- _EXERCISE REQUIREMENTS_
Please repeat the records below exactly, from the first line through the line containing "and [Math.atan2] are", and nothing more.

- _Items listed in a dataset_
═══

(** * Biker Lane: the terrain and physics core of [App.tsx]

    A shallow embedding of the simulation core of the game component,
    [generateTerrain], [getTerrainHeight], [startLevel] and [gameLoop],
    with the handlers and screens that drive them, and the properties of
    its design specification.  The source file holds two revisions of the
    component; the embedding follows the first one.  The second differs
    in tuning constants only (seed factor, ramp shape, airborne and boost
    thresholds, flip impulse), not in the structure of any function
    embedded here.

    Numbers.  The source computes on JavaScript numbers.  The embedding
    takes them as real numbers: [Math.sin], [Math.cos], [Math.PI] are the
    functions of the real-number library, [Math.floor], [Math.ceil], [%]
    and [Math.atan2] are written out below.  Level ids, coins and array
    indices, which the program only ever builds from integer literals,
    are integers.  Where rounding decides a property, the velocity
    sequence under steady throttle, the statements of the source are
    given on binary64 numbers as well.

    Exceptions.  Reading a property of [undefined] (an array read out of
    range followed by [.x] or [.y]) raises a TypeError in the source; the
    embedding returns [None] (or [Threw]) there.

    State.  The [useState] and [useRef] cells of the component are the
    fields of one record, threaded through the handlers.  A state setter
    called twice in one handler leaves the value of the last call. *)

From Stdlib Require Import Reals Lra Lia ZArith List Bool PrimFloat.
Import ListNotations.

═══

- _YOUR RESPONSE_
(** * Biker Lane: the terrain and physics core of [App.tsx]

    A shallow embedding of the simulation core of the game component,
    [generateTerrain], [getTerrainHeight], [startLevel] and [gameLoop],
    with the handlers and screens that drive them, and the properties of
    its design specification.  The source file holds two revisions of the
    component; the embedding follows the first one.  The second differs
    in tuning constants only (seed factor, ramp shape, airborne and boost
    thresholds, flip impulse), not in the structure of any function
    embedded here.

    Numbers.  The source computes on JavaScript numbers.  The embedding
    takes them as real numbers: [Math.sin], [Math.cos], [Math.PI] are the
    functions of the real-number library, [Math.floor], [Math.ceil], [%]
    and [Math.atan2] are written out below.  Level ids, coins and array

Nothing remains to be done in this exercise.